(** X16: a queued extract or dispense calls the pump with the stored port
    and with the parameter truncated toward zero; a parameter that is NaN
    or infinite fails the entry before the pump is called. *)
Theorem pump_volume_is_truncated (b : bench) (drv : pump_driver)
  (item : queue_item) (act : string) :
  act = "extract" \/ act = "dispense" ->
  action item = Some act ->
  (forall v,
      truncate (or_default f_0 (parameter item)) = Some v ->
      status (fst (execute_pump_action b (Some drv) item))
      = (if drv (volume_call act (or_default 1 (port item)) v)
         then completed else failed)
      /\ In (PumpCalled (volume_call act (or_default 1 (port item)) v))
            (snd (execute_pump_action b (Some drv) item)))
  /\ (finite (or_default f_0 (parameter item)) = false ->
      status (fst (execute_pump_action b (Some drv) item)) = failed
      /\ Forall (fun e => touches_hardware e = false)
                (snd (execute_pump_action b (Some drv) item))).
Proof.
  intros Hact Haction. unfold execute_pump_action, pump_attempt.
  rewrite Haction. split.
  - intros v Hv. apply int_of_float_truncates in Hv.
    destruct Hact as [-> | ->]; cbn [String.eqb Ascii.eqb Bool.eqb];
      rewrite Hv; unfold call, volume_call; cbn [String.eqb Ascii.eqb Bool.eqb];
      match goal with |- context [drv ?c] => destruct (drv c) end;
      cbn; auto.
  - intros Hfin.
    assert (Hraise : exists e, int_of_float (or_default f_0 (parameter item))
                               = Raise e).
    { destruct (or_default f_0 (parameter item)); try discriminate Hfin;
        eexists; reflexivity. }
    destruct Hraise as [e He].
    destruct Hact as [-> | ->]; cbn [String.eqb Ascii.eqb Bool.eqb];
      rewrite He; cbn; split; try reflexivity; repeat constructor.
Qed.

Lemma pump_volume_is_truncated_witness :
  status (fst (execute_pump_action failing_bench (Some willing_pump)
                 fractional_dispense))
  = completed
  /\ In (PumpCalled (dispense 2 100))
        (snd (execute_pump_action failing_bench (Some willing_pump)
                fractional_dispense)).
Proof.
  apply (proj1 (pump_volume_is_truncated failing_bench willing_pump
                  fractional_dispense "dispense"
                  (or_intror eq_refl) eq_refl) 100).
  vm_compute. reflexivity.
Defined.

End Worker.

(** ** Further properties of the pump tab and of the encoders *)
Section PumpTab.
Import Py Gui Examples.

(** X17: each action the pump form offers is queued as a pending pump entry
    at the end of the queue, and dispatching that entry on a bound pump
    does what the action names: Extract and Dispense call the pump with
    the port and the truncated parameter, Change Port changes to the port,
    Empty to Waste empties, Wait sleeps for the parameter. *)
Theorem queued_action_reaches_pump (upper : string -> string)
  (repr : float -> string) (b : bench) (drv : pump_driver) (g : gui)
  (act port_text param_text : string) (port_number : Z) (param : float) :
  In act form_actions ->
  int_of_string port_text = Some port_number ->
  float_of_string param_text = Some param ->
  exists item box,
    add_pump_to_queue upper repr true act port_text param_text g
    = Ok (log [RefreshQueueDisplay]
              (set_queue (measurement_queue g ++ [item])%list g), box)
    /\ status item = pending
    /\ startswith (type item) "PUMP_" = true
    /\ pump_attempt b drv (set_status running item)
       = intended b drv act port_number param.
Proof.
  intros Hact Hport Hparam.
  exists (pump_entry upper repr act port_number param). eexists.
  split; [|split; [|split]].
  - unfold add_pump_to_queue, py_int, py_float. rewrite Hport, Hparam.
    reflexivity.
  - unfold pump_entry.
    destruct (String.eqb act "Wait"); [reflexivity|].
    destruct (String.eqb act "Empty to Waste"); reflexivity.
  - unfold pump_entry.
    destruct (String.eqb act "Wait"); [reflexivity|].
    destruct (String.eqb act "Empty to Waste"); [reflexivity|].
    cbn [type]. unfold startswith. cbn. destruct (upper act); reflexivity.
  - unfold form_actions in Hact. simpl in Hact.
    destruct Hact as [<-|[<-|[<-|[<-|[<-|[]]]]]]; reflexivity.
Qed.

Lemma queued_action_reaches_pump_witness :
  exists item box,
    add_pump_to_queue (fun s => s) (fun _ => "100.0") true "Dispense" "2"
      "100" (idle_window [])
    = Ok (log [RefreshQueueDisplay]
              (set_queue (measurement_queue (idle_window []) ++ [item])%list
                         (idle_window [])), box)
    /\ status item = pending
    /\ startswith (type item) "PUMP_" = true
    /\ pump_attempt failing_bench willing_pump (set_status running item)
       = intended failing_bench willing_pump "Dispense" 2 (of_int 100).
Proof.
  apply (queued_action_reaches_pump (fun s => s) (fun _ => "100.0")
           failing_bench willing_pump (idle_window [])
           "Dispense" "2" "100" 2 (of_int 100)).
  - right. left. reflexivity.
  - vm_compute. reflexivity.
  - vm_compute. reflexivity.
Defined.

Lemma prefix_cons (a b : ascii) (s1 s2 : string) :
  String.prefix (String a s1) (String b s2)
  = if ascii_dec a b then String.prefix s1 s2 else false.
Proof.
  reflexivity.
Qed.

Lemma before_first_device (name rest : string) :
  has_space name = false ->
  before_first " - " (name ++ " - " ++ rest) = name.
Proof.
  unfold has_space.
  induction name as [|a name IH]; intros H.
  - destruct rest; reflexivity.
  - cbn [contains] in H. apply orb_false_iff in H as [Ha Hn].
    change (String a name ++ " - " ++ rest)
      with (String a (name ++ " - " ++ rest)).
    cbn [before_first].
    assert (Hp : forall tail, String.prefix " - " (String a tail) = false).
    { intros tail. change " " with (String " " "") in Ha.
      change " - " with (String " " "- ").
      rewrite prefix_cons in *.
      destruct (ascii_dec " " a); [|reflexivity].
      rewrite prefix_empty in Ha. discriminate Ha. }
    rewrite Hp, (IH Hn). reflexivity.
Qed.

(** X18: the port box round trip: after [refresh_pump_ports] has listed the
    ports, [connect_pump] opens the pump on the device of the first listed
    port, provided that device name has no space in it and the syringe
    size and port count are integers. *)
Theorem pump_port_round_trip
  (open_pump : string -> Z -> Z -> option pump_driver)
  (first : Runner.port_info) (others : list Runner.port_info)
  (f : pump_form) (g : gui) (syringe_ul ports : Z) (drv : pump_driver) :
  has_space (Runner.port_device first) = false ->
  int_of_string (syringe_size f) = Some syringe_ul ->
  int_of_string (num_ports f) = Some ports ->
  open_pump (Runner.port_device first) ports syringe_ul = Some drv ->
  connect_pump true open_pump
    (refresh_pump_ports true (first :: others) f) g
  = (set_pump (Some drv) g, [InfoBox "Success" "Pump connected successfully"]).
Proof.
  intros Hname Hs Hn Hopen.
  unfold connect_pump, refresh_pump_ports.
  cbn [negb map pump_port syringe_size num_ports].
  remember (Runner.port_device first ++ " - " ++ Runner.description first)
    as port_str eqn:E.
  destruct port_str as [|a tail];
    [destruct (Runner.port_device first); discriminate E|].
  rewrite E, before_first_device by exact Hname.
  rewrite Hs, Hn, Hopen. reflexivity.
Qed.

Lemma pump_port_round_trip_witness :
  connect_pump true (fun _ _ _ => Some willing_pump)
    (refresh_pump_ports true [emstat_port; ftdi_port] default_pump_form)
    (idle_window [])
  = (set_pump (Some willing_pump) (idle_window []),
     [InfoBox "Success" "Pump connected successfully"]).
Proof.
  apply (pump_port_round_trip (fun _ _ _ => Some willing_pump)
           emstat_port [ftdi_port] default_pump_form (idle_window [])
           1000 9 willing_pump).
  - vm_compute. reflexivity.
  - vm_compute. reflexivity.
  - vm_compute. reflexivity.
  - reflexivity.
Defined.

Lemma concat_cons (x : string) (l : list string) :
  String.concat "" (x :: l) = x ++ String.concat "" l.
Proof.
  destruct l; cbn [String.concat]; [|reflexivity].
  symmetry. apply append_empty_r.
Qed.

#### PROBLEM DESCRIPTION
Everything from the first line above through the line that contains "Theorem pump_volume_is_truncated (b" should be duplicated exactly, please, and nothing beyond it.

#### EXERCISE RESULT
(** X16: a queued extract or dispense calls the pump with the stored port
    and with the parameter truncated toward zero; a parameter that is NaN
    or infinite fails the entry before the pump is called. *)
Theorem pump_volume_is_truncated (b : bench) (drv : pump_driver)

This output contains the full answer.